New Art Gallery, Walsall


The Geometrical Determination of the Sunrise is a complex, enigmatic show which brings together a diverse range of new works – framed images, installations, films – by the young French artist Noémie Goudal who graduated from the RCA in 2010.

Goudal’s previous exhibitions, Les Amants and Haven Her Body Was consisted largely of constructed, imaginary landscapes, involving either trompe-l’oeuil sculptures photographed in a natural setting (a waterfall made out of bed sheets, an iceberg made from polystyrene) or illusionary montages of different locations (a concrete basement opening onto a tropical island). The new show restates Goudal’s interest in photographic illusion. The installation Ciels, a giant combination print filling an entire wall of the gallery, presents a concrete interior which appears to have been flooded by a tropical sea. Study on Perspective I is a photograph of another modernist interior, sliced into four pieces, each receding in terms of photographic perspective, printed on four perspex panels set one behind the other, providing a sculptural embodiment of stereographic illusion. Meanwhile in Stereoscopes four stereoscopic viewers, showing stereo images of coastal buildings and natural features, remind us of the longevity of our cultural longing to transfigure photographs back into the three-dimensional spaces they depict.

The two main series of framed images in this show, Observatoires and Satellites, represent what appear to be individual buildings of uncertain but possibly religious or ritual function, isolated in landscape settings. The ‘buildings’, however, are in fact photographs of modernist concrete structures (such as sound mirrors), or digitally cropped parts of buildings (such as concrete stairways) pasted onto a structural support and rephotographed in a new setting – flat, open arenas such as the edge of the sea, or a stretch of sand or grass (Observatoires), or set in the South American jungle (Satellites). At first glance the pictures seem to have indexical photographic integrity but a closer look reveals the artifice: the gaps between the sections of the flat photographic structures have been left clearly visible.

From a psychological point of view, these works play a strange, teasing game with the viewer. The near life-size Study on Perspective I seems to promise but simultaneously frustrate our entry into a real three-dimensional space. Walking round to the back of the installation, we find that the building interior was photographed from the opposite direction as well, and that this second view is printed on the reverse of each panel, sliced in the same way. Here, however, the perspective is reversed, with the more distant parts of the interior brought nearer to view, shattering the illusion of perspective in what seems like a mockery of our earlier credulity.

Similarly Observatoires and Satellites beckon us seductively from a distance with their formal elegance, and sublime intimations of infinite space and clarity. Willingly letting ourselves be immersed in representational space, we wonder what manner of natural or man-made disaster might have led to the abandonment of these fragments of some half-recognised civilisation. But step closer, spot the illusion, and the suspension of disbelief is undermined. These artworks refuse our advances; they wink, then slap us in the face. Curiously, their enticing but resistant qualities are amplified by the gallery setting, the large pristine exhibition hall on the 3rd Floor of the New Art Gallery offering nowhere to sit, even to watch the films, except for two tiny windowsills at opposite ends of the space. One would like to stay and gaze, but the space makes no concessions. During my visit, most other visitors seemed to hurry through before getting away.

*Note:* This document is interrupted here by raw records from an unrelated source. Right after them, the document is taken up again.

(** * fscli: the filesystem introspection engine

    A shallow embedding of [fscli/file_system.py] (class [FileSystem]) and of
    the size formatter of [fscli/pretty_print.py], with the properties of
    the engine: size formatting, permission decoding, content hashing,
    volume space probing, partition enumeration from the mount table and
    filesystem statistics.

    Python values are embedded as follows.
    - [int] is [Z]; [str] is [string], a sequence of code points below 256;
      [bytes] is [list byte].
    - [float] is [pyfloat]: a finite binary64 value is kept as the rational
      it denotes, in lowest terms, and every arithmetic operation rounds its
      exact result to binary64 (nearest, ties to even), as CPython does.
      The two zeros are identified (they are equal under Python's [==]).
    - a [dict] is a [gmap string pyval]; a raised exception is a value of
      [exn]; what [print] writes is returned as a list of lines. *)

From Stdlib Require Import ZArith QArith Qabs Lia Ascii String List Bool.
From Stdlib Require Import Strings.Byte.
From stdpp Require Import base option list strings gmap pretty.
From Equations.Prop Require Import Equations Logic.

Local Open Scope Z_scope.

(** ** Exceptions and printed output *)

Inductive exn_kind :=
  | TypeError | OverflowError | ZeroDivisionError | IndexError | OSError.

(** An exception: its class and the text [str(e)] gives. *)
Record exn := Exn { exn_class : exn_kind; exn_str : string }.

Inductive res (A : Type) :=
  | Ret (a : A)
  | Raise (e : exn).
Arguments Ret {A} a.
Arguments Raise {A} e.

#[global] Instance res_ret : MRet res := fun A a => Ret a.
#[global] Instance res_bind : MBind res := fun A B k m =>
  match m with
  | Ret a => k a
  | Raise e => Raise e
  end.

#[global] Instance res_fmap : FMap res := fun A B f m =>
  match m with
  | Ret a => Ret (f a)
  | Raise e => Raise e
  end.

(** [l[i]] for a list [l] and [0 <= i] *)
Definition list_index {A} (l : list A) (i : nat) : res A :=
  match l !! i with
  | Some x => Ret x
  | None => Raise (Exn IndexError "list index out of range")
  end.

(** ** Binary64 floats *)

Module Float.

(** Nearest integer to [n / d] for [0 < d], ties to the even neighbour. *)
Definition round_half_even (n d : Z) : Z :=
  let f := n / d in
  match 2 * (n mod d) ?= d with
  | Lt => f
  | Eq => if Z.even f then f else f + 1
  | Gt => f + 1
  end.

Inductive pyfloat :=
  | Finite (q : Q)
  | Inf (negative : bool)
  | NaN.

(** [m * 2^e] as a rational in lowest terms. *)
Definition dyadic (m e : Z) : Q :=
  if 0 <=? e then inject_Z (m * 2 ^ e)
  else Qred (Qmake m (Z.to_pos (2 ^ (- e)))).

(** Numerator and denominator of [(a / b) / 2^e]. *)
Definition scaled_num (a e : Z) : Z := if 0 <=? e then a else a * 2 ^ (- e).
Definition scaled_den (b e : Z) : Z := if 0 <=? e then b * 2 ^ e else b.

So how do I read these works? Most obviously they speak of the untrustworthy nature of photographic representation, that ubiquitous trope of postmodern art practice. (As if we still have to be told!) However the explicit artifice and the push-pull qualities of the images suggest something more. The title of the show and of the two series Observatoires and Satellites frame the work in terms of our age-old quest for knowledge (both of what is beyond us, and of ourselves) based on observable information. Photography, of course, is our primary medium of visual data and these intriguing pictures therefore perhaps seem to say: you know that all this is not true, and yet you still wish to believe? Rather than merely comment on the nature of photography, they challenge us teasingly, probing the tenacity of our faith in all forms of knowledge and myth – photographic, political, religious, cultural and romantic, among others.

The two films sit at a tangent to the other works in the show because although they stage little dramas, they do not deal so evidently with illusion. Diver focuses on a high diving board set in a mountain lake. Six divers climb up a ladder to the high board, dive off, and repeat. Tanker shows us the cavernous interior of a large ocean-going tanker. White-overalled crew members climb down a long ladder from a hatch in the roof before disappearing below floor level, until one finally decides to climb back up again to the top, and then the whole sequence starts again. In both films, the ‘actors’ often appear hesitant, as if unsure whether they are climbing or descending at the required, even speed. In Tanker, light streams into the interior from the hatch, recalling the photography of cathedrals. Both films remind us that our natural aspiration is to go up in search of transcendent experience, just as in an observatory we climb and look up to seek knowledge. The tragi-comical bathos of both films, however, suggests perhaps that in present conditions neither aspiration is likely to be realised.